Stored data entries:
+ + + + +
(** The caller was authorized at [level] for [organizationId]: the call
    was made and came back without an error. *)
Definition authorized (organizationId : string) (auth : Auth.ReqInfo)
  (level : string) (e : Entry) : Prop :=
  e = answered (AuthorizeCallerForRole organizationId auth level) (inr tt).

(** Every entry of [tr] that satisfies [guarded] comes after an entry
    that satisfies [guard]. *)
Definition precededBy (guard : Entry -> Prop) (guarded : Entry -> bool)
  (tr : list Entry) : Prop :=
  forall before e after,
    tr = (before ++ e :: after)%list -> guarded e = true ->
    exists g, g ∈ before /\ guard g.

(** The call the environment refused, if the run ended on one. *)
Definition refused (tr : list Entry) : option E.HttpError :=
  match last tr with
  | Some (answered _ (inl e)) => Some e
  | _ => None
  end.

(** The parameters a request names in its path. *)
Definition orgIdOf (req : Http.Request) : option string :=
  Http.params req !! "orgId".

Definition clientIdOf (req : Http.Request) : option string :=
  Http.params req !! "id".

(** The caller of [req] was authorized at [level] for the organization
    the path of [req] names. *)
Definition authorizedFor (req : Http.Request) (level : string) (e : Entry)
  : Prop :=
  exists organizationId auth,
    orgIdOf req = Some organizationId /\ Http.auth req = Some auth /\
    authorized organizationId auth level e.





(** The role ids of the rows that belong to a client, in row order. *)
Definition roleIdsOf (rows : list Db.ClientRole.t) (clientId : string)
  : list ClientRoles :=
  Db.ClientRole.roleId <$>
    filter (fun row => Db.ClientRole.clientId row = clientId) rows.

(** [c'] is [c] in every field but [roles]. *)
Definition sameButRoles (c c' : Api.Client.t) : Prop :=
  Api.Client.id c' = Api.Client.id c /\
  Api.Client.organizationId c' = Api.Client.organizationId c /\
  Api.Client.name c' = Api.Client.name c /\
  Api.Client.reqsPerSec c' = Api.Client.reqsPerSec c.

(** The error of a refused authorization call. *)
Definition refusedAuthorization (x : Entry) : option (string * E.HttpError) :=
  match x with
  | answered c res =>
      match c return E.HttpError + Reply c -> option (string * E.HttpError) with
      | AuthorizeCallerForRole _ _ level => fun res =>
          match res with
          | inl e => Some (level, e)
          | inr _ => None
          end
      | _ => fun _ => None
      end res
  end.


(** The request passes the two assertions the client handlers make on
    its [auth] object before anything else. *)
Definition passesAssertions (L : Imports) (req : Http.Request) : Prop :=
  exists auth, Http.auth req = Some auth /\ assertAuth L auth = None.

(** A run that ended in an error before any call was made. *)
Definition failedAtOnce {W R : Type} (r : Run W R) (w : W) (e : E.HttpError)
  : Prop :=
  r = {| outcome := inl e; world := w; trace := [] |}.

(** A route whose first middleware is one of the two body parsers. *)
Definition usesBodyParser (r : Accounts.Route) : bool :=
  match Accounts.chain r with
  | Accounts.ParseBody :: _ | Accounts.ParseBodyAllowBlank :: _ => true
  | _ => false
  end.

(** The request carries no usable content type: the header is absent, or
    its value is not "application/json" whatever the case of its letters. *)
Definition badContentType (req : Http.Request) : Prop :=
  Http.get req "content-type" = None \/
  exists value,
    Http.get req "content-type" = Some value /\
    JS.toLowerCase value <> "application/json".

(** The request carries the content type the parsers ask for. *)
Definition jsonContentType (req : Http.Request) : Prop :=
  exists value,
    Http.get req "content-type" = Some value /\
    JS.toLowerCase value = "application/json".

(** The body-carrying sessions endpoints other than logout: the four
    login steps and refresh. *)
Definition loginAndRefresh : list string := [
  "/accounts/v1/sessions/login/email";
  "/accounts/v1/sessions/login/password";
  "/accounts/v1/sessions/login/code";
  "/accounts/v1/sessions/login/totp";
  "/accounts/v1/sessions/refresh"
].

Definition logout : string := "/accounts/v1/sessions/logout".

(** The route registered for a path. *)
Definition routeFor (path : string) (r : Accounts.Route) : Prop :=
  r ∈ Accounts.register /\ Accounts.paths r = [path].

Module Sample2.

Import Sample.


Definition postRequest : Http.Request :=
  request "POST" "/organizations/org-1/clients" [("orgId", "org-1")] []
    newClientBody (Some caller).

(** The same request from a caller without the "manage" grant on org-2. *)
Definition postRequestElsewhere : Http.Request :=
  request "POST" "/organizations/org-2/clients" [("orgId", "org-2")] []
    newClientBody (Some caller).

(** A request without the route parameter. *)
Definition postRequestNoOrg : Http.Request :=
  request "POST" "/organizations//clients" [] [] newClientBody (Some caller).


Definition storeWithGrant : Store :=
  {| organizations := organizations store; clients := clients store;
     clientRoles := clientRoles store;
     grants := ("org-2", "read") :: grants store;
     entropy := entropy store |}.

(** The same client asked for under its own organization. *)
Definition getOwn : Http.Request :=
  request "GET" "/organizations/org-2/clients/cl-9"
    [("orgId", "org-2"); ("id", "cl-9")] [] JS.Undefined (Some caller).

Definition newClient : NewClient :=
  {| organizationId := "org-1"; name := "reporting" |}.

Definition handlers : Accounts.Handlers := fun _ _ => Accounts.Sent 200 JS.Null.

(** A parser that leaves the body the request arrived with. *)
Definition json : Accounts.JsonParser := fun req => inr (Http.body req).

Definition loginEmail (headers : list (string * string)) (body : JS.Value)
  : Http.Request :=
  request "POST" "/accounts/v1/sessions/login/email" [] headers body None.

Definition logoutRequest (headers : list (string * string)) (body : JS.Value)
  : Http.Request :=
  request "POST" "/accounts/v1/sessions/logout" [] headers body None.


End Sample2.

(** ** More readings of a trace *)

(** The error a call was refused with. *)
Definition refusal (x : Entry) : option E.HttpError :=
  match result x with
  | inl e => Some e
  | inr _ => None
  end.

(** A call that saves a client-role row. *)
Definition isRoleSave (x : Entry) : bool :=
  match call x with
  | IoSaveClientRole _ _ => true
  | _ => false
  end.


(** The request reaches the body of a client handler: it passes the two
    assertions and names an organization. *)
Definition reaches (L : Imports) (req : Http.Request) (auth : Auth.ReqInfo)
  (organizationId : string) : Prop :=
  Http.auth req = Some auth /\ assertAuth L auth = None /\
  orgIdOf req = Some organizationId /\ organizationId <> "".

(** A lowercase hexadecimal digit. *)
Definition isHexDigit (c : ascii) : bool :=
  let n := N_of_ascii c in
  (((48 <=? n) && (n <=? 57)) || ((97 <=? n) && (n <=? 102)))%N.

Fixpoint allHexDigits (s : string) : bool :=
  match s with
  | EmptyString => true
  | String c rest => isHexDigit c && allHexDigits rest
  end.

(** The value of a hexadecimal digit, and the bytes a hex string stands
    for (what [Buffer.from(s, "hex")] reads back). *)
Definition hexValue (c : ascii) : N :=
  let n := N_of_ascii c in
  if (n <=? 57)%N then (n - 48)%N else (n - 87)%N.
+ + + + +
(What you are asked to do) Copy out the data exactly as it stands, leaving nothing out.

(Exercise output)
(** The caller was authorized at [level] for [organizationId]: the call
    was made and came back without an error. *)
Definition authorized (organizationId : string) (auth : Auth.ReqInfo)
  (level : string) (e : Entry) : Prop :=
  e = answered (AuthorizeCallerForRole organizationId auth level) (inr tt).

(** Every entry of [tr] that satisfies [guarded] comes after an entry
    that satisfies [guard]. *)
Definition precededBy (guard : Entry -> Prop) (guarded : Entry -> bool)
  (tr : list Entry) : Prop :=
  forall before e after,
    tr = (before ++ e :: after)%list -> guarded e = true ->
    exists g, g ∈ before /\ guard g.

(** The call the environment refused, if the run ended on one. *)
Definition refused (tr : list Entry) : option E.HttpError :=
  match last tr with
  | Some (answered _ (inl e)) => Some e
  | _ => None
  end.

(** The parameters a request names in its path. *)
Definition orgIdOf (req : Http.Request) : option string :=
  Http.params req !! "orgId".

Definition clientIdOf (req : Http.Request) : option string :=
  Http.params req !! "id".

(** The caller of [req] was authorized at [level] for the organization
    the path of [req] names. *)
Definition authorizedFor (req : Http.Request) (level : string) (e : Entry)
  : Prop :=
  exists organizationId auth,
    orgIdOf req = Some organizationId /\ Http.auth req = Some auth /\
    authorized organizationId auth level e.





(** The role ids of the rows that belong to a client, in row order. *)
Definition roleIdsOf (rows : list Db.ClientRole.t) (clientId : string)
  : list ClientRoles :=
  Db.ClientRole.roleId <$>
    filter (fun row => Db.ClientRole.clientId row = clientId) rows.

(** [c'] is [c] in every field but [roles]. *)
Definition sameButRoles (c c' : Api.Client.t) : Prop :=
  Api.Client.id c' = Api.Client.id c /\
  Api.Client.organizationId c' = Api.Client.organizationId c /\
  Api.Client.name c' = Api.Client.name c /\
  Api.Client.reqsPerSec c' = Api.Client.reqsPerSec c.

(** The error of a refused authorization call. *)
Definition refusedAuthorization (x : Entry) : option (string * E.HttpError) :=
  match x with
  | answered c res =>
      match c return E.HttpError + Reply c -> option (string * E.HttpError) with
      | AuthorizeCallerForRole _ _ level => fun res =>
          match res with
          | inl e => Some (level, e)
          | inr _ => None
          end
      | _ => fun _ => None
      end res
  end.


(** The request passes the two assertions the client handlers make on
    its [auth] object before anything else. *)
Definition passesAssertions (L : Imports) (req : Http.Request) : Prop :=
  exists auth, Http.auth req = Some auth /\ assertAuth L auth = None.

(** A run that ended in an error before any call was made. *)
Definition failedAtOnce {W R : Type} (r : Run W R) (w : W) (e : E.HttpError)
  : Prop :=
  r = {| outcome := inl e; world := w; trace := [] |}.

(** A route whose first middleware is one of the two body parsers. *)
Definition usesBodyParser (r : Accounts.Route) : bool :=
  match Accounts.chain r with
  | Accounts.ParseBody :: _ | Accounts.ParseBodyAllowBlank :: _ => true
  | _ => false
  end.

(** The request carries no usable content type: the header is absent, or
    its value is not "application/json" whatever the case of its letters. *)
Definition badContentType (req : Http.Request) : Prop :=
  Http.get req "content-type" = None \/
  exists value,
    Http.get req "content-type" = Some value /\
    JS.toLowerCase value <> "application/json".

(** The request carries the content type the parsers ask for. *)
Definition jsonContentType (req : Http.Request) : Prop :=
  exists value,
    Http.get req "content-type" = Some value /\
    JS.toLowerCase value = "application/json".

(** The body-carrying sessions endpoints other than logout: the four
    login steps and refresh. *)
Definition loginAndRefresh : list string := [
  "/accounts/v1/sessions/login/email";
  "/accounts/v1/sessions/login/password";
  "/accounts/v1/sessions/login/code";
  "/accounts/v1/sessions/login/totp";
  "/accounts/v1/sessions/refresh"
].

Definition logout : string := "/accounts/v1/sessions/logout".

(** The route registered for a path. *)
Definition routeFor (path : string) (r : Accounts.Route) : Prop :=
  r ∈ Accounts.register /\ Accounts.paths r = [path].

Module Sample2.

Import Sample.


Definition postRequest : Http.Request :=
  request "POST" "/organizations/org-1/clients" [("orgId", "org-1")] []
    newClientBody (Some caller).

(** The same request from a caller without the "manage" grant on org-2. *)
Definition postRequestElsewhere : Http.Request :=
  request "POST" "/organizations/org-2/clients" [("orgId", "org-2")] []
    newClientBody (Some caller).

(** A request without the route parameter. *)
Definition postRequestNoOrg : Http.Request :=
  request "POST" "/organizations//clients" [] [] newClientBody (Some caller).


Definition storeWithGrant : Store :=
  {| organizations := organizations store; clients := clients store;
     clientRoles := clientRoles store;
     grants := ("org-2", "read") :: grants store;
     entropy := entropy store |}.

(** The same client asked for under its own organization. *)
Definition getOwn : Http.Request :=
  request "GET" "/organizations/org-2/clients/cl-9"
    [("orgId", "org-2"); ("id", "cl-9")] [] JS.Undefined (Some caller).

Definition newClient : NewClient :=
  {| organizationId := "org-1"; name := "reporting" |}.

Definition handlers : Accounts.Handlers := fun _ _ => Accounts.Sent 200 JS.Null.

(** A parser that leaves the body the request arrived with. *)
Definition json : Accounts.JsonParser := fun req => inr (Http.body req).

Definition loginEmail (headers : list (string * string)) (body : JS.Value)
  : Http.Request :=
  request "POST" "/accounts/v1/sessions/login/email" [] headers body None.

Definition logoutRequest (headers : list (string * string)) (body : JS.Value)
  : Http.Request :=
  request "POST" "/accounts/v1/sessions/logout" [] headers body None.


End Sample2.

(** ** More readings of a trace *)

(** The error a call was refused with. *)
Definition refusal (x : Entry) : option E.HttpError :=
  match result x with
  | inl e => Some e
  | inr _ => None
  end.

(** A call that saves a client-role row. *)
Definition isRoleSave (x : Entry) : bool :=
  match call x with
  | IoSaveClientRole _ _ => true
  | _ => false
  end.


(** The request reaches the body of a client handler: it passes the two
    assertions and names an organization. *)
Definition reaches (L : Imports) (req : Http.Request) (auth : Auth.ReqInfo)
  (organizationId : string) : Prop :=
  Http.auth req = Some auth /\ assertAuth L auth = None /\
  orgIdOf req = Some organizationId /\ organizationId <> "".

(** A lowercase hexadecimal digit. *)
Definition isHexDigit (c : ascii) : bool :=
  let n := N_of_ascii c in
  (((48 <=? n) && (n <=? 57)) || ((97 <=? n) && (n <=? 102)))%N.

Fixpoint allHexDigits (s : string) : bool :=
  match s with
  | EmptyString => true
  | String c rest => isHexDigit c && allHexDigits rest
  end.

(** The value of a hexadecimal digit, and the bytes a hex string stands
    for (what [Buffer.from(s, "hex")] reads back). *)
Definition hexValue (c : ascii) : N :=
  let n := N_of_ascii c in
  if (n <=? 57)%N then (n - 48)%N else (n - 87)%N.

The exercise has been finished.